• WORK INSTRUCTION:
Repeat exactly the lines of the listing below, please, starting with the first and ending with the line containing "intros Hres Ht"; leave out the rest.

• DATA SHOWN:
Lemma sync_failed r task job egress ts res t tr :
  exec (syncStatus r task job egress) ts res -> CStatusUpdate t ∈ calls ts -> task_Phase t = TaskPhaseFailed ->
  job_seen tr job ->
  ready_reason t = reasonFailed /\ exists job msg, job_seen tr job /\
    derivePhase job = (TaskPhaseFailed, reasonFailed, msg).
Proof.
  intros Hx Hin Hph Hseen. destruct (sync_writes _ _ _ _ _ _ Hx t Hin) as (now & to & d & Ho & _).
  destruct (synced_kept _ _ _ _ _ _ _ _ Ho) as (_ & _ & Hk).
  destruct (derivePhase job) as [[phase reason] msg] eqn:Hd.
  destruct Hk as (Hp & _ & _ & _ & _ & c & Hc & _ & Hr & _). unfold task_Phase in Hph. rewrite Hph in Hp. subst phase.
  destruct (derivePhase_reason _ _ _ _ Hd) as [b ->].
  unfold ready_reason. rewrite Hc, Hr. split; [done|]. by exists job, msg.
Qed.

(** C4. A Task fails only for cause.  When a pass over a Task that was not
    terminal writes the phase Failed, then its spec is invalid, or its config or
    resources can never be projected (InvalidSpec), or an entry of its egress
    allowlist is malformed or names a host that does not exist
    (EgressResolveFailed), or its Job reports a failure.  No API error, timeout
    or other lookup failure fails a Task. *)
Theorem failed_only_for_cause r req task tr res t :
  resolver r = DefaultResolver -> isTerminal (task_Phase task) = false ->
  exec (Reconcile r req) (ev (CGet KTask req) (Ok task) :: tr) res ->
  CStatusUpdate t ∈ calls tr -> task_Phase t = TaskPhaseFailed ->
  (ready_reason t = reasonInvalidSpec /\ exists e, validateTask task = Err e) \/
  (exists agent, ev (CGet KClusterAgentClass (agent_key task)) (Ok agent) ∈ tr /\ validateTask task = Ok tt /\
    ((ready_reason t = reasonEgressResolveFail /\ bad_entry (effective_egress task agent) tr) \/
     (ready_reason t = reasonInvalidSpec /\ exists e, IsPermanent e = true /\
        buildJob task agent (effective_secrets task agent) (r_JobTTLSeconds r) = Err e) \/
     (ready_reason t = reasonFailed /\ exists job msg, job_seen tr job /\
        derivePhase job = (TaskPhaseFailed, reasonFailed, msg)))).
Proof.
  intros Hres Ht Hx Hin Hph. apply pass_first in Hx. rewrite Ht in Hx.
  destruct Hx as [e tf f Hv Hf|e tw w _ _ Hw|e _ _|agent pre step post trs tt e tf f Hv Hl Hd He Hr
    |agent trs tj e tf f Hv Hd Hj Hr|agent trs tj job ts e Hv Hd Hj Hs|agent trs tj job ts task' d Hv Hd Hj Hs].
  - left. apply elem_of_calls_cons in Hin as [?|Hin]; [done|]. split; [by eapply failTask_write|by exists e].
  - exfalso. do 2 (apply elem_of_calls_cons in Hin as [?|Hin]; [done|]).
    destruct (markWaiting_cases _ _ _ _ Hw) as (now & [(_ & -> & _)|(_ & [(e' & -> & _)|(t' & _ & ->)])]);
      apply elem_of_calls_cons in Hin as [?|Hin]; try done; [by apply elem_of_calls_nil in Hin|..];
      apply elem_of_calls_cons in Hin as [[= ->]|Hin]; try done; [by apply elem_of_calls_nil in Hin|].
    by apply event_trace_calls in Hin.
  - exfalso. by do 2 (apply elem_of_calls_cons in Hin as [?|Hin]; [done|]); apply elem_of_calls_nil in Hin.
  - assert (Hstep : step ∈ steps r task agent (effective_egress task agent)) by (rewrite Hl; set_solver).
    right. exists agent. split; [left|]. split; [done|]. left.
    apply elem_of_calls_cons in Hin as [?|[Hin|[Hin|Hin]%elem_of_calls_app]%elem_of_calls_app]; [done|exfalso..|].
    + eapply steps_no_status; [|exact Hd|exact Hin]. intros s Hs. rewrite Hl. set_solver.
    + eapply no_status_in; [by eapply steps_only|exact He|exact Hin].
    + apply elem_of_calls_cons in Hin as [?|Hin]; [done|].
      destruct Hr as [(Hne & Hp & Hf)|(_ & -> & _)]; [|by apply elem_of_calls_nil in Hin].
      destruct (steps_invalid_reason _ _ _ _ _ Hstep Hne) as [Hrun Hreason]. rewrite Hrun in He.
      split; [rewrite <- Hreason; by eapply failTask_write|].
      destruct (ensureNetworkPolicy_permanent _ _ _ _ _ Hres He Hp) as (en & Hen & Hcase).
      exists en. split; [done|]. destruct Hcase as [?|(m & Hm)]; [by left|right]. exists m.
      right. rewrite !elem_of_app. tauto.
  - right. exists agent. split; [left|]. split; [done|]. right. left.
    apply elem_of_calls_cons in Hin as [?|[Hin|[Hin|Hin]%elem_of_calls_app]%elem_of_calls_app]; [done|exfalso..|].
    + by eapply steps_no_status.
    + by eapply ensureJob_no_status.
    + apply elem_of_calls_cons in Hin as [?|Hin]; [done|].
      destruct Hr as [(Hp & Hf)|(_ & -> & _)]; [|by apply elem_of_calls_nil in Hin].
      split; [by eapply failTask_write|]. exists e. split; [done|]. by eapply ensureJob_permanent.
  - right. exists agent. split; [left|]. split; [done|]. right. right.
    apply elem_of_calls_cons in Hin as [?|[Hin|[Hin|[Hin|Hin]%elem_of_calls_app]%elem_of_calls_app]%elem_of_calls_app];
      [done|exfalso; by eapply steps_no_status|exfalso; by eapply ensureJob_no_status| |].
    + eapply sync_failed; [exact Hs|exact Hin|exact Hph|].
      eapply job_seen_mono; [|by eapply ensureJob_seen]. intros x Hx. right. rewrite !elem_of_app. tauto.
    + by apply list_elem_of_singleton in Hin.
  - right. exists agent. split; [left|]. split; [done|]. right. right.
    apply elem_of_calls_cons in Hin as [?|[Hin|[Hin|Hin]%elem_of_calls_app]%elem_of_calls_app];
      [done|exfalso; by eapply steps_no_status|exfalso; by eapply ensureJob_no_status|].
    eapply sync_failed; [exact Hs|exact Hin|exact Hph|].
    eapply job_seen_mono; [|by eapply ensureJob_seen]. intros x Hx. right. rewrite !elem_of_app. tauto.
Qed.


(** ** Errors surface *)

(** A write that the server rejected; deleting what is not there is no failure. *)
Definition failed_write (e : Ev) : bool :=
  match e with
  | existT (CCreate _ _) (Err _) | existT (CUpdate _ _) (Err _) | existT (CStatusUpdate _) (Err _) => true
  | existT (CDelete _ _ _) (Err e) => negb (IsNotFound e)
  | _ => false
  end.

Definition all_accepted (tr : Trace) : Prop := Forall (fun e => failed_write e = false) tr.

Lemma queries_accepted tr : Forall (fun c => is_query c = true) (calls tr) -> all_accepted tr.
Proof.
  unfold calls. rewrite Forall_fmap. intros Hq. eapply Forall_impl; [exact Hq|]. by intros [[] x].
Qed.

Lemma reports_accepted tr : (forall c, c ∈ calls tr -> is_report c = true) -> all_accepted tr.
Proof.
  intros Hr. apply Forall_forall. intros e He. specialize (Hr _ (elem_of_trace_calls _ _ He)). by destruct e as [[] x].
Qed.

Lemma ensureOwned_accepted k mutate task desired tr :
  exec (ensureOwned k task desired mutate) tr (Ok tt) -> all_accepted tr.
Proof.
  intros Hx. destruct (ensureOwned_cases _ _ _ _ _ _ Hx) as [(e & _ & _ & ?)|(m & _ & [(e & _ & _ & ?)|
    [(e & [x|e'] & _ & -> & ?)|[(o & _ & -> & _)|(o & [x|e'] & _ & -> & ?)]]])]; try done; by repeat constructor.
Qed.

Lemma deleteIfExists_accepted k key tr : exec (deleteIfExists k key) tr (Ok tt) -> all_accepted tr.
Proof.
  intros (x & -> & Hr)%deleteIfExists_cases. destruct x as [|e]; [by repeat constructor|].
  destruct (IsNotFound e) eqn:He; [|done]. constructor; [|constructor]. cbn. by rewrite He.
Qed.

Lemma build_policy_accepted rs name ns egress ports t x :
  exec (BuildNetworkPolicy rs name ns egress ports) t x -> all_accepted t.
Proof.
  intros Hb. apply queries_accepted. eapply Forall_impl; [by eapply BuildNetworkPolicy_only|]. by intros c [h ->].
Qed.

(** A permanent error of the policy step comes from the allowlist, before any write. *)
Lemma ensureNetworkPolicy_failed_accepted r task egress t e :
  exec (ensureNetworkPolicy r task egress) t (Err e) -> IsPermanent e = true -> all_accepted t.
Proof.
  unfold ensureNetworkPolicy. intros Hx Hp. apply exec_bind in Hx as (t1 & t2 & d & -> & Hb & Hx).
  destruct d as [np|e']; [apply ensureOwned_err in Hx; congruence|].
  apply exec_ret in Hx as [-> _]. rewrite app_nil_r. by eapply build_policy_accepted.
Qed.

Lemma step_accepted r task agent egress step t :
  step ∈ steps r task agent egress -> exec (step_run step) t (Ok tt) -> all_accepted t.
Proof.
  unfold steps. rewrite !elem_of_cons.
  intros [->|[->|[->|[->|[->|[->|Hin]]]]]]; cbn [step_run]; [| | | | | |by apply elem_of_nil in Hin].
  - apply ensureOwned_accepted.
  - unfold ensureRole. destruct (BuildRole _ _ _); [apply ensureOwned_accepted|apply deleteIfExists_accepted].
  - unfold ensureRoleBinding. destruct (BuildRoleBinding _ _ _); [apply ensureOwned_accepted|apply deleteIfExists_accepted].
  - unfold ensureNetworkPolicy. intros Hx. apply exec_bind in Hx as (t1 & t2 & d & -> & Hb & Hx).
    destruct d as [np|e]; [|by apply exec_ret in Hx as [_ ?]]. apply Forall_app_2; [|by eapply ensureOwned_accepted].
    by eapply build_policy_accepted.
  - unfold ensurePromptConfigMap. destruct (BuildInlinePromptConfigMap _ _ _);
      [apply ensureOwned_accepted|apply deleteIfExists_accepted].
  - unfold ensureAgentConfigMap. destruct (BuildAgentConfigMap _ _ _ _);
      [apply ensureOwned_accepted|apply deleteIfExists_accepted].
Qed.

Lemma steps_accepted r task agent egress l trs :
  (forall s, s ∈ l -> s ∈ steps r task agent egress) -> steps_done r task agent l trs -> all_accepted (concat trs).
Proof.
  intros Hl Hs. induction Hs as [|s t l trs He Hs IH]; cbn [concat]; [constructor|].
  apply Forall_app_2; [|apply IH; intros s' Hs'; apply Hl; by right].
  eapply step_accepted; [apply Hl; left|done].
Qed.

Lemma ensureJob_accepted r task agent secrets tj job :
  exec (ensureJob r task agent secrets) tj (Ok job) -> all_accepted tj.
Proof.
  intros Hj. destruct (ensureJob_cases _ _ _ _ _ _ Hj) as [(e' & _ & _ & ?)|(d & _ & [(e' & _ & _ & ?)|(m & _ &
    [(e' & _ & _ & ?)|[(e' & [x|e''] & _ & -> & [= ->])|(o' & -> & [= ->])]])])]; try done; by repeat constructor.
Qed.

Lemma failTask_accepted r task reason cause tr :
  exec (failTask r task reason cause) tr (Ok tt) -> all_accepted tr.
Proof.
  intros Hx. destruct (failTask_cases _ _ _ _ _ _ Hx) as (now & [(e & _ & ?)|(t' & _ & ->)]); [done|].
  do 2 (constructor; [done|]). destruct (bool_decide _); [constructor|]. constructor; [done|].
  apply reports_accepted. intros c. apply event_trace_calls.
Qed.

Lemma syncStatus_accepted r task job egress ts x :
  exec (syncStatus r task job egress) ts (Ok x) -> all_accepted ts.
Proof.
  intros Hx. destruct (derivePhase job) as [[phase reason] msg] eqn:Hd.
  destruct (syncStatus_cases _ _ _ _ _ _ _ _ _ Hd Hx) as (now & to & [(e & _ & _ & ?)|(t & d & Ho & Hc)]); [done|].
  assert (Hq : all_accepted (ev CNow now :: to)).
  { apply queries_accepted. constructor; [done|]. by eapply observeResult_queries. }
  destruct Hc as [(_ & -> & _)|(_ & [(e & _ & ?)|(t' & -> & _)])]; [done..|].
  rewrite app_comm_cons. apply Forall_app_2; [done|]. constructor; [done|].
  apply reports_accepted. intros c. apply transition_reports.
Qed.

Lemma pass_accepted r req tr ctrl : exec (Reconcile r req) tr (ctrl, Ok tt) -> all_accepted tr.
Proof.
  intros Hx. apply exec_pass in Hx. inversion Hx as [e Htr Hres|task tr' res Ht Hr Htr Hres|task tr' res Ht Hl Htr Hres]; subst.
  - by repeat constructor.
  - constructor; [done|]. apply terminal_cases in Hr as (t1 & t2 & o & -> & Hw & Hrest).
    destruct o as [[t d]|e]; [|by destruct Hrest as [_ ?]]. destruct Hrest as (c & Hc & Heq).
    apply Forall_app_2.
    + inversion Hw as [? ? Hq _|tr0 t0 w ? Hq _ _ Hok _]; subst; [by apply queries_accepted|].
      destruct (Hok _ _ eq_refl) as [-> _]. apply Forall_app_2; [by apply queries_accepted|by repeat constructor].
    + destruct (collectTerminal_cases _ _ _ _ Hc) as [(_ & -> & _)|(dl & now & _ & [(_ & -> & _)|(_ & x & -> & ->)])];
        [constructor|by repeat constructor|]. simplify_eq/=. destruct x as [|e]; [by repeat constructor|].
      destruct (IsNotFound e) eqn:He; [|done]. do 2 (constructor; [cbn; by rewrite ?He|]). constructor.
  - constructor; [done|]. inversion Hl as [e tf f Hv Hf|e tw w Hv He Hw Htr Hres|e|agent pre step post trs t e tf f Hv Hst Hd He Hr
      |agent trs tj e tf f Hv Hd Hj Hr|agent trs tj job ts e Hv Hd Hj Hs|agent trs tj job ts task' d Hv Hd Hj Hs]; subst.
    + constructor; [done|by eapply failTask_accepted].
    + do 2 (constructor; [done|]).
      destruct (markWaiting_cases _ _ _ _ Hw) as (now & [(_ & -> & _)|(_ & [(e' & -> & ->)|(t' & _ & ->)])]); [by repeat constructor|done|].
      do 2 (constructor; [done|]). apply reports_accepted. intros c. apply event_trace_calls.
    + destruct Hr as [(Hne & Hp & Hf)|(_ & _ & ?)]; [|done]. constructor; [done|].
      repeat apply Forall_app_2; [| |constructor; [done|by eapply failTask_accepted]].
      * eapply steps_accepted; [|exact Hd]. intros s Hs. rewrite Hst. set_solver.
      * assert (Hin : step ∈ steps r task agent (effective_egress task agent)) by (rewrite Hst; set_solver).
        destruct (steps_invalid_reason _ _ _ _ _ Hin Hne) as [Hrun _]. rewrite Hrun in He.
        by eapply ensureNetworkPolicy_failed_accepted.
    + destruct Hr as [(Hp & Hf)|(_ & _ & ?)]; [|done]. constructor; [done|].
      repeat apply Forall_app_2; [by eapply steps_accepted| |constructor; [done|by eapply failTask_accepted]].
      pose proof (ensureJob_permanent _ _ _ _ _ _ Hj Hp) as Hb.
      destruct (ensureJob_cases _ _ _ _ _ _ Hj) as [(e' & _ & -> & _)|(d & Hb' & _)]; [constructor|congruence].
    + constructor; [done|]. repeat apply Forall_app_2;
        [by eapply steps_accepted|by eapply ensureJob_accepted|by eapply syncStatus_accepted].
Qed.
(** ** Owned objects *)

(** A live object that the upsert of [d] leaves as it is. *)
Definition settled (k : Kind) (mutate : obj k -> obj k -> obj k) (d o : obj k) : Prop :=
  mutate o d = o /\ om_Labels (obj_meta k o) = om_Labels (obj_meta k d).

Lemma set_labels_self m : set_labels (om_Labels m) m = m.
Proof. by destruct m. Qed.

Lemma settled_updated k mutate d o : settled k mutate d o -> updated k mutate o d = o.
Proof. intros [Hm Hl]. unfold updated. by rewrite Hm, <- Hl, set_labels_self, set_meta_self. Qed.

Lemma settled_desired k mutate `{!Mutator k mutate} d : settled k mutate d d.
Proof. split; [apply mutate_self|done]. Qed.

Lemma settled_after_update k mutate `{!Mutator k mutate} d o : settled k mutate d (updated k mutate o d).
Proof.
  split; [|unfold updated; by rewrite obj_meta_set_meta].
  unfold updated. by rewrite mutate_set_meta, mutate_again.
Qed.

Lemma settled_stored k mutate `{!Mutator k mutate} d o o' :
  settled k mutate d o -> o' = set_meta k (obj_meta k o') o -> om_Labels (obj_meta k o') = om_Labels (obj_meta k o) ->
  settled k mutate d o'.
Proof.
  intros [Hm Hl] Ho' Hl'. split; [|congruence]. rewrite Ho'. by rewrite mutate_set_meta, Hm.
Qed.

(** What an upsert leaves: an object that the next one compares as equal. *)
Definition in_place (k : Kind) (task : Task) (d : obj k) (mutate : obj k -> obj k -> obj k) (w : World) : Prop :=
  exists m o, SetControllerReference (task_Meta task) (obj_meta k d) = Ok m /\
    w_get w k (key_of (obj_meta k d)) = Some o /\ DeepEqual k o (updated k mutate o (set_meta k m d)) = true.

• RESPONSE AREA:
Lemma sync_failed r task job egress ts res t tr :
  exec (syncStatus r task job egress) ts res -> CStatusUpdate t ∈ calls ts -> task_Phase t = TaskPhaseFailed ->
  job_seen tr job ->
  ready_reason t = reasonFailed /\ exists job msg, job_seen tr job /\
    derivePhase job = (TaskPhaseFailed, reasonFailed, msg).
Proof.
  intros Hx Hin Hph Hseen. destruct (sync_writes _ _ _ _ _ _ Hx t Hin) as (now & to & d & Ho & _).
  destruct (synced_kept _ _ _ _ _ _ _ _ Ho) as (_ & _ & Hk).
  destruct (derivePhase job) as [[phase reason] msg] eqn:Hd.
  destruct Hk as (Hp & _ & _ & _ & _ & c & Hc & _ & Hr & _). unfold task_Phase in Hph. rewrite Hph in Hp. subst phase.
  destruct (derivePhase_reason _ _ _ _ Hd) as [b ->].
  unfold ready_reason. rewrite Hc, Hr. split; [done|]. by exists job, msg.
Qed.

(** C4. A Task fails only for cause.  When a pass over a Task that was not
    terminal writes the phase Failed, then its spec is invalid, or its config or
    resources can never be projected (InvalidSpec), or an entry of its egress
    allowlist is malformed or names a host that does not exist
    (EgressResolveFailed), or its Job reports a failure.  No API error, timeout
    or other lookup failure fails a Task. *)
Theorem failed_only_for_cause r req task tr res t :
  resolver r = DefaultResolver -> isTerminal (task_Phase task) = false ->
  exec (Reconcile r req) (ev (CGet KTask req) (Ok task) :: tr) res ->
  CStatusUpdate t ∈ calls tr -> task_Phase t = TaskPhaseFailed ->
  (ready_reason t = reasonInvalidSpec /\ exists e, validateTask task = Err e) \/
  (exists agent, ev (CGet KClusterAgentClass (agent_key task)) (Ok agent) ∈ tr /\ validateTask task = Ok tt /\
    ((ready_reason t = reasonEgressResolveFail /\ bad_entry (effective_egress task agent) tr) \/
     (ready_reason t = reasonInvalidSpec /\ exists e, IsPermanent e = true /\
        buildJob task agent (effective_secrets task agent) (r_JobTTLSeconds r) = Err e) \/
     (ready_reason t = reasonFailed /\ exists job msg, job_seen tr job /\
        derivePhase job = (TaskPhaseFailed, reasonFailed, msg)))).
Proof.
  intros Hres Ht Hx Hin Hph. apply pass_first in Hx. rewrite Ht in Hx.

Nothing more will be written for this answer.